BARBIANA O EL REGRESO AL FUTURO
He vuelto a Barbiana este verano, con mis amigos milanianos de Salamanca. A Barbiana hay que ir así, con amigos. He vuelto, digo, casi veinticinco años después de aquel primer viaje que hice en 1988, el 14 de diciembre, con ocho amigos también, de Salamanca, en la furgoneta de “la Milani”, precisamente el día de la primera gran huelga general que le hacíamos a Felipe González, en el 2º gobierno socialista, cuando la reconversión industrial, el paro, la inflación, las promesas incumplidas, el terrorismo y la corrupción empezaban a hartar a un pueblo cabreado y decepcionado, que seis años antes, con gran ilusión, votó mayoritariamente por el anhelado cambio y le entregó su voluntad como quien confía plenamente en un buen amigo. Pero el desencanto no tardó en llegar.
De no haber muerto ya, en 1967, a la temprana edad de 44 años, Lorenzo Milani habría cumplido, el pasado 27 de mayo, 90 años. Imaginar lo que hubiese sido su evolución como sacerdote y maestro, se me hace un esfuerzo inútil. Mera especulación. Aunque, supongo, sin entrar en profundidades, que seguiría siendo una persona vitalista, conectada con la realidad de su tiempo, comprometida, coherente, observadora y muy crítica con todo lo que aconteciera a su alrededor, desde todos los puntos de vista posibles, incluso el medioambiental, que es, a parte de los demás, lo que ahora toca.
Hay viajes de iniciación y otros, digamos, de confirmación. Este último ha sido algo así para mí. No soy nada mitómano y la sublimación excesiva de los personajes ilustres o célebres me molesta. Algunos, incluso, hasta me caen mal, porque se presentan (o los presentan) como modelos a imitar y eso es, además de ridículo, imposible. Podemos (y debemos) aprender los valores que nos enseñaron y practicaron en vida, pero no imitar sus actitudes, estilos, formas, gustos, manías, costumbres, etc. Intentarlo resulta, sencillamente, patético. Una absurda impostura.

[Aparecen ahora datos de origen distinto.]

Definition is_eval_batch_event (ev : event Image Outputs) : bool :=
  match ev with
  | EvForward _ _ | EvProgressBar _ _ _ _ _ _ => true
  | _ => false
  end.

Definition is_switch (ev : event Image Outputs) : bool :=
  match ev with
  | EvMoveToBase | EvMoveToOvershoot => true
  | _ => false
  end.

(** A call [test] makes only on an [SGDO] optimizer. *)
Definition switch_event (o : optimizer) (e : event Image Outputs)
  : list (event Image Outputs) :=
  if is_SGDO o then [e] else [].

(** The calls of the data section, lines 115-123. *)
Definition is_data_loading (ev : event Image Outputs) : bool :=
  match ev with
  | EvDataset _ | EvDataLoader _ _ _ => true
  | _ => false
  end.

(** The end-of-epoch calls, lines 182-187. *)
Definition is_bookkeeping (ev : event Image Outputs) : bool :=
  match ev with
  | EvSchedulerStep | EvStatsAppend _ | EvAddScalar _ _ _ => true
  | _ => false
  end.

Definition bookkeeping_of (epoch : Z) (r : dict) : list (event Image Outputs) :=
  EvSchedulerStep :: EvStatsAppend r
    :: map (fun kv => EvAddScalar (fst kv) (snd kv) epoch) r.

(** The calls of [train] and [test]. *)
Definition is_pass_event (ev : event Image Outputs) : bool :=
  match ev with
  | EvPrint _ | EvNetTrain | EvNetEval | EvIter _ | EvMoveToBase | EvMoveToOvershoot
  | EvZeroGrad | EvForward _ _ | EvBackward | EvStep | EvProgressBar _ _ _ _ _ _ => true
  | _ => false
  end.

(** The calls of the epoch loop. *)
Definition is_epoch_event (ev : event Image Outputs) : bool :=
  is_pass_event ev || is_bookkeeping ev.

(** The calls of the model dispatch. *)
Definition is_build_event (ev : event Image Outputs) : bool :=
  match ev with
  | EvPrint _ | EvBuild _ => true
  | _ => false
  end.

(** What a run calls before the model dispatch, lines 93-130. *)
Definition setup_calls (a : args) (seed : Z) : list (event Image Outputs) :=
  [EvManualSeed (11 * seed);
   EvMakeDirs (base_dir E a);
   EvSummaryWriter (log_dir E a seed);
   EvCopy (script_path E) (path_join (base_dir E a) "main.py");
   EvPrint "==> Preparing data..";
   EvDataset true; EvDataLoader true 128 true;
   EvDataset false; EvDataLoader false 100 false;
   EvPrint "==> Building model.."].

(** What a run calls between the model dispatch and the epoch loop,
    lines 165-177. *)
Definition configure_calls (a : args) : list (event Image Outputs) :=
  EvToDevice (cuda_available E)
    :: (if cuda_available E then [EvDataParallel; EvCudnnBenchmark] else [])
    ++ [EvCriterion; EvOptimizer (make_optimizer a); EvScheduler (Z.of_nat epochs)].

(** A sequence of epochs, one after the other from epoch [e]: each is a
    training pass that returns, then an evaluation pass that returns,
    then the end-of-epoch calls on the record of both. *)
Inductive epochs_from (opt : optimizer)
  : Z -> World -> list dict -> World -> list (event Image Outputs) -> Prop :=
| epochs_done e w : epochs_from opt e w [] w []
| epochs_next e w tl ta w1 t1 vl va w2 t2 recs w3 t3 :
    train E e w = (Ok (tl, ta), w1, t1) ->
    test E opt e w1 = (Ok (vl, va), w2, t2) ->
    epochs_from opt (e + 1)
                (worlds_after (bookkeeping_of e (epoch_record tl ta vl va)) w2)
                recs w3 t3 ->
    epochs_from opt e w (epoch_record tl ta vl va :: recs) w3
                (t1 ++ t2 ++ bookkeeping_of e (epoch_record tl ta vl va) ++ t3).

(** The calls that change gradients, optimizer buffers or parameters. *)
Definition is_update_event (ev : event Image Outputs) : bool :=
  match ev with
  | EvZeroGrad | EvBackward | EvStep => true
  | _ => false
  end.

(** The calls of a training step on one batch, lines 36-40. *)
Definition is_step_event (ev : event Image Outputs) : bool :=
  match ev with
  | EvZeroGrad | EvForward _ _ | EvBackward | EvStep => true
  | _ => false
  end.

Definition training_step (bo : batch Image * Outputs) : list (event Image Outputs) :=
  [EvZeroGrad; EvForward (fst bo) (snd bo); EvBackward; EvStep].

Definition is_progress (ev : event Image Outputs) : bool :=
  match ev with
  | EvProgressBar _ _ _ _ _ _ => true
  | _ => false
  end.

(** The networks a trace built and the files it copied. *)
Definition networks (tr : list (event Image Outputs)) : list arch :=
  flat_map (fun ev => match ev with EvBuild a => [a] | _ => [] end) tr.
(** * A shallow embedding of the cellular fluid simulator

    Sources embedded here:
    - [include/fixed.h]        : Q-format fixed point on a 64-bit backing integer;
    - [include/vector_field.h] : the directional field [VectorField<T>];
    - [include/simulator.h]    : [FluidSimulator], dynamic (heap-vector) path.

    Undefined behaviour of the C++ source (reads and writes outside a
    container, signed overflow, division by zero) is modelled as an explicit
    error result, never as a value. *)

From Stdlib Require Import ZArith Lia Bool Ascii String.
From stdpp Require Import base tactics option list.

Local Open Scope Z_scope.

(** ** Results of fallible code *)

Inductive Error : Type :=
| OutOfBounds      (* access outside a vector, string or array *)
| InvalidDelta     (* [throw std::runtime_error("Invalid delta values")] *)
| AssertFailed     (* a failed [assert] *)
| ArithFault       (* signed overflow or division by zero *)
| Thrown (msg : string)         (* any other exception that is thrown *)
| OutOfFuel.       (* the model's recursion budget ran out *)

Inductive Res (A : Type) : Type :=
| Ok (a : A)
| Err (e : Error).
Arguments Ok {A} a.
Arguments Err {A} e.

(** ** Machine integers *)

(** [int64_t] range and the value kept by a two's complement 64-bit store. *)
Definition int64_min : Z := - 2 ^ 63.
Definition int64_max : Z := 2 ^ 63 - 1.
Definition in_int64 (z : Z) : bool := (int64_min <=? z) && (z <=? int64_max).
Definition wrap64 (z : Z) : Z := (z + 2 ^ 63) mod 2 ^ 64 - 2 ^ 63.

(** [size_t] (64 bit, unsigned) and [int] (32 bit, signed) conversions. *)
Definition to_size (z : Z) : Z := z mod 2 ^ 64.
Definition to_int (z : Z) : Z := (z + 2 ^ 31) mod 2 ^ 32 - 2 ^ 31.

(** ** fixed.h *)

Module FixedPoint.

(** [Fixed<N,K>]: the only data member is [IntType v] with
    [IntType = int64_t], whatever [N] is. *)
Record Fixed : Type := from_raw { v : Z }.

Section Ops.
(** The template parameter [K] (fraction bits). *)
Variable K : Z.
(** * Research service: a shallow embedding of [python/research-service/main.py]

    The service has three route handlers: [compute] (count, last close and
    mean close of a list of candles), [health] and [meta].  Python floats are
    IEEE-754 binary64 values; they are modelled by the Standard Library's
    [spec_float] at precision 53 and maximal exponent 1024, Python integers
    by [Z], dictionaries by finite maps, and exceptions by an error monad
    that also records the order in which the built-in operations are
    evaluated.

    The source pins no interpreter, and the built-in [sum] does not add
    floats in the same way in all of them: CPython up to 3.11 adds the items
    one after the other, CPython 3.12 and later carries a compensation term
    for the rounding errors (Neumaier's summation).  The handlers therefore
    take the summation of the interpreter as a parameter, and both are
    modelled. *)

From Stdlib Require Import ZArith List Bool Lia.
From Stdlib Require Import Floats.SpecFloat.
From stdpp Require Import base strings gmap.

Local Open Scope Z_scope.

(** ** Binary64 arithmetic *)

Abbreviation float := spec_float.

Module Float.

Definition prec : Z := 53.
Definition emax : Z := 1024.

Definition add : float -> float -> float := SFadd prec emax.
Definition sub : float -> float -> float := SFsub prec emax.
Definition div : float -> float -> float := SFdiv prec emax.

(** [x <= y] as Python evaluates it: false as soon as a NaN is involved,
    and the two zeros are equal. *)
Definition leb : float -> float -> bool := SFleb.

(** Nearest binary64 value of [m * 2^e], ties to even. *)
Definition of_Z_scaled (m e : Z) : float := binary_normalize prec emax m e false.

Definition zero : float := S754_zero false.

Definition is_zero (x : float) : bool :=
  match x with S754_zero _ => true | _ => false end.

Definition is_infinity (x : float) : bool :=
  match x with S754_infinity _ => true | _ => false end.

Definition is_finite (x : float) : bool :=
  match x with S754_zero _ | S754_finite _ _ _ => true | _ => false end.

(** A float is well formed when its mantissa and exponent are the
    canonical binary64 ones. *)
Definition valid (x : float) : bool := valid_binary prec emax x.

(** Largest finite binary64 value, 1.7976931348623157e308. *)
Definition max_float : float := S754_finite false (2 ^ 53 - 1) 971.

End Float.

(** ** The fragment of Python the handlers use *)

Module Py.

Inductive exn : Type :=
| IndexError
| ZeroDivisionError
| OverflowError.

(** The built-in operations [compute] evaluates. *)
Inductive op : Type :=
| OpLen
| OpSubscript
| OpSum
| OpTrueDiv.

Inductive outcome (A : Type) : Type :=
| Return (a : A)
| Raise (e : exn).
Global Arguments Return {A} a.
Global Arguments Raise {A} e.

(** A computation: the operations evaluated, in evaluation order, and how
    it ended. *)
Definition M (A : Type) : Type := (list op * outcome A)%type.

Definition ret {A} (a : A) : M A := ([], Return a).
Definition raise {A} (e : exn) : M A := ([], Raise e).
Definition tick (o : op) : M unit := ([o], Return tt).

Definition bind {A B} (c : M A) (k : A -> M B) : M B :=
  match c with
  | (t, Return a) => let '(t', r) := k a in (t ++ t', r)
  | (t, Raise e) => (t, Raise e)
  end.

Definition trace {A} (c : M A) : list op := fst c.
Definition result {A} (c : M A) : outcome A := snd c.

End Py.

Notation "x <- c1 ;; c2" := (Py.bind c1 (fun x => c2))
  (at level 100, c1 at next level, right associativity).
Notation "c1 ;;; c2" := (Py.bind c1 (fun _ => c2))
  (at level 100, right associativity).

Module Builtins.
Import Py.

(** A Python number: [int] or [float]. *)
Inductive num : Type :=
| PyInt (z : Z)
| PyFloat (x : float).

(** Conversion of an integer operand to [float]: the nearest binary64,
    [OverflowError] when it is out of range. *)
Definition int_to_float (z : Z) : M float :=
  let x := Float.of_Z_scaled z 0 in
  if Float.is_infinity x then raise OverflowError else ret x.

(** [len(xs)] *)
Definition len {A} (xs : list A) : M Z :=
  tick OpLen ;;; ret (Z.of_nat (length xs)).

(** [xs[i]]: a negative index counts from the end. *)
Definition subscript {A} (xs : list A) (i : Z) : M A :=
  tick OpSubscript ;;;
  let n := Z.of_nat (length xs) in
  let j := if i <? 0 then i + n else i in
  if (j <? 0) || (n <=? j) then raise IndexError
  else match xs !! Z.to_nat j with
       | Some x => ret x
       | None => raise IndexError
       end.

Es curioso, a diferencia de lo que suele ocurrir cuando se visitan lugares históricos, emblemáticos, simbólicos, monumentos o museos, que parece percibirse la atmósfera del pasado y el movimiento fantasmagórico de los personajes de una época más o menos lejana, no he notado anacronismo alguno en la escuela de Barbiana, ni entonces ni ahora. Sí lo he sentido en quienes se empeñan en mantener vivo lo que murió, lo que fue y no volverá a ser, sin menoscabo de conservar su indiscutible valor, para que no se olvide y sirva de referencia a las futuras generaciones. Ese peso –como una aplastante losa- sobre las personas que conocieron y vivieron dicho pasado, puede impedir la natural evolución y el necesario crecimiento hacia el presente y el futuro, donde lo que importa es aprovechar el legado pedagógico de aquella escuela singular e irrepetible, como un inagotable tesoro que no se guarda y custodia con temor a su profanación, sino que se abre y expande generosamente a los nuevos tiempos.
Barbiana está ahora “viva” en Lampedusa, por ejemplo, símbolo inequívoco de la tragedia de la inmigración, del rechazo a los “últimos”, a los más desheredados, a los pobres de solemnidad, y del horror provocado por ese primer mundo que, en su ciego egoísmo, da la espalda a quienes antes ha esquilmado lo poco que tenían, o les ha impedido desarrollarse a su modo, como oportunamente ha criticado con gran indignación el Papa Francisco. Y está viva en todas las escuelas y hospitales que sufren los injustos recortes de una crisis económica y moral ocasionada por la codicia insaciable de banqueros, políticos corruptos, empresarios sin escrúpulos, y un descontrolado capitalismo salvaje, cuyas dolorosas consecuencias son irreversibles y difícilmente reparables.
Barbiana simboliza hoy, como siempre y tal vez más que nunca, la esperanza y la lucha contra la injusticia, la ignorancia, la incultura y la desigualdad lacerante e insoportable de un mundo decadente que, en los albores del nuevo siglo, se empeña en repetir los errores y horrores del siglo anterior, sin que se vislumbre un nuevo amanecer de entendimiento y concordia entre los pueblos. Es, en fin, el símbolo universal de una escuela alternativa con vocación pública como ninguna, donde los más desfavorecidos, los últimos, son los primeros y más preferidos.
Volver a Barbiana ha sido esta vez, para mí, como regresar a un futuro donde sus claves pedagógicas no han perdido un ápice de vigencia, sino que están “vivitas y coleando”, como las sardinas recién pescadas del mar, que cantaba de madrugada la pescadera por las calles del barrio antiguo salmantino, cuando yo era un chavalín.